Maybe I'm losing it. Or maybe, this was a sign that I needed this sign.
Since the 'ancient' times, people have always thought of dreams as more than just a subconscious occurrence. They have believed them to be signs of things to come, for communication sources from those who have passed on, for the idea to have faith in fate.
I've always believed to some extent, that this is true. That my dreams show me ideas I have, of places and things I want to see again, or people I want to come back into my life.
I had a dream, the night before the one year mark of Uncle Kurt's .....well, you know what I'm saying. Where we were sitting at the kitchen table, eating, and talking with the whole family, just like we always used too. He was just there, chilling out until I suddenly blurted out "You can't be here; you're dead". He looked at me, got up, walked out, and I woke up. I wasn't sure what had happened, but for some reason it gave me a sense of relief. That even if he wasn't here, he was still looking out for me. That I knew he would be proud of me. That it's OK that I still cry about him. That he still cares.
I've had other dreams too, but these have Grandpa mainly. They vary on the time of the year, or whats going on my life. But I can honestly say I always feel better waking up, and knowing that even if it isn't him communicating with me, my subconscious knew I needed some Grandpa time. That I wasn't crazy for still caring about him.
However, today was weird. Beyond weird actually. I was sitting on my floor, working on the stupid art project that has to include at least nine different objects, a moving part, and be visually attractive. As I'm sitting there struggling, two of my girls walk in. They ask to see what I;m working on, and as I stand up to show them...it hits me.
Literally Deja Vu. Like my brain knew I'd be here someday, and that it wanted to give me a sign. That I really am where I need to be. That even though I was pretty sure this was where I wanted to be, it was giving me the kick in the ass to really accept that I'm doing something worthwhile.
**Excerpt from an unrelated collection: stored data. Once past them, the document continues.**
Lemma codel_step_back_zero p v :
  rec_inv_sqrt v = 0 -> rec_inv_sqrt (codel_step_back cache p v) = 0.
Proof.
  intros Hz. unfold codel_step_back. cbn [rec_inv_sqrt set_drop_next].
  apply cobalt_Newton_step_zero; [exact cache_zero|exact Hz].
Qed.

Lemma codel_advance_zero p v :
  rec_inv_sqrt v = 0 -> rec_inv_sqrt (codel_advance cache p v) = 0.
Proof.
  intros Hz. unfold codel_advance. cbn [rec_inv_sqrt set_drop_next].
  apply cobalt_Newton_step_zero; [exact cache_zero|].
  cbn [count set_count].
  destruct (u32 (count v + 1) =? 0); exact Hz.
Qed.

Lemma codel_resync_zero fuel p now v next_due v' :
  rec_inv_sqrt v = 0 ->
  codel_resync fuel cache p now v next_due = Some v' ->
  rec_inv_sqrt v' = 0.
Proof.
  revert v next_due. induction fuel as [|fuel IH]; intros v next_due Hz Hrun.
  - destruct next_due; [discriminate|]. simpl in Hrun. congruence.
  - destruct next_due; [|simpl in Hrun; congruence].
    simpl in Hrun. eapply IH; [|exact Hrun].
    apply codel_step_back_zero. exact Hz.
Qed.

Lemma cobalt_event_zero p e v rnd v' rnd' :
  rec_inv_sqrt v = 0 ->
  cobalt_event cache p e (v, rnd) = Some (v', rnd') ->
  rec_inv_sqrt v' = 0.
Proof.
  intros Hz Hstep. destruct e as [now skb|now|now];
    cbn [cobalt_event fst snd] in Hstep.
  - unfold cobalt_should_drop in Hstep.
    destruct (codel_transition_frame (over_target_of p now skb) p now
                (set_ecn_marked false v)) as (_ & _ & _ & Hr & _).
    cbn [rec_inv_sqrt set_ecn_marked] in Hr. rewrite Hz in Hr.
    set (v1 := codel_transition (over_target_of p now skb) p now
                 (set_ecn_marked false v)) in *.
    destruct (next_due_of now v && dropping v1).
    + pose proof (blue_verdict_vars (negb (INET_ECN_set_ce skb))
                    (codel_advance cache p
                       (set_ecn_marked (INET_ECN_set_ce skb) v1)) rnd)
        as Hv.
      destruct (blue_verdict (negb (INET_ECN_set_ce skb))
                  (codel_advance cache p
                     (set_ecn_marked (INET_ECN_set_ce skb) v1)) rnd)
        as [[dr v2] rnd2].
      simpl in Hv. injection Hstep as <- <-. subst v2.
      apply codel_advance_zero. exact Hr.
    + destruct (codel_resync (Z.to_nat (count v)) cache p now v1
                  (next_due_of now v)) as [v2|] eqn:Hrun; [|discriminate].
      pose proof (blue_verdict_vars false v2 rnd) as Hv.
      destruct (blue_verdict false v2 rnd) as [[dr v3] rnd3].
      simpl in Hv. injection Hstep as <- <-. subst v3.
      exact (codel_resync_zero _ p now v1 _ v2 Hr Hrun).
  - injection Hstep as <- <-.
    unfold cobalt_queue_full.
    destruct (target p <? u64 (now - blue_timer v)); cbn;
      [destruct (u32 (p_drop v + p_inc p) <? p_inc p); cbn|];
      destruct (count v =? 0); exact Hz.
  - injection Hstep as <- <-.
    unfold cobalt_queue_empty.
    destruct (target p <? u64 (now - blue_timer v)); cbn;
      [destruct (p_drop v <? p_dec p)|]; exact Hz.
Qed.

End ZeroEstimate.

(** X13: with a table that holds only zeros, as static storage does as long
    as the table has not been built, an estimate [rec_inv_sqrt] of 0 stays 0
    through every sequence of calls: the general Newton path maps 0 to 0,
    so the variables that [memset] has zeroed never get an estimate. *)
Theorem zero_estimate_is_stuck_without_table :
  forall (H : Host) (cache : list Z) (p : cobalt_params)
         (evs : list event) (v : cobalt_vars) (rnd : prandom_state),
    Forall (fun x => x = 0) cache ->
    wf_params p ->
    wf_vars v ->
    rec_inv_sqrt v = 0 ->
    exists v' rnd',
      cobalt_run cache p evs (v, rnd) = Some (v', rnd')
      /\ rec_inv_sqrt v' = 0.
Proof.
  intros H cache p evs.
  induction evs as [|e evs IH]; intros v rnd Hall Hp Hv Hz.
  - exists v, rnd. split; [reflexivity|exact Hz].
  - destruct (cobalt_event_saturating cache p e v rnd Hp Hv)
      as (v1 & rnd1 & Hstep & _ & Hv1).
    pose proof (cobalt_event_zero cache Hall p e v rnd v1 rnd1 Hz Hstep)
      as Hz1.
    destruct (IH v1 rnd1 Hall Hp Hv1 Hz1) as (v' & rnd' & Hrun & Hz').
    exists v', rnd'. cbn [cobalt_run]. rewrite Hstep. split; assumption.
Qed.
I'd had a dream about this moment. That this would happen. That I would be here, doing this.
So maybe I am crazy. And reading too far into feelings.
But I'd like to think this is a point, a resting place to accept it.
I always seem to know when you post a new blog and I end up here within 24 hours of the posting. This time I had a dream about grandpa on Sunday night and made my way here on Monday. Strange how that happens.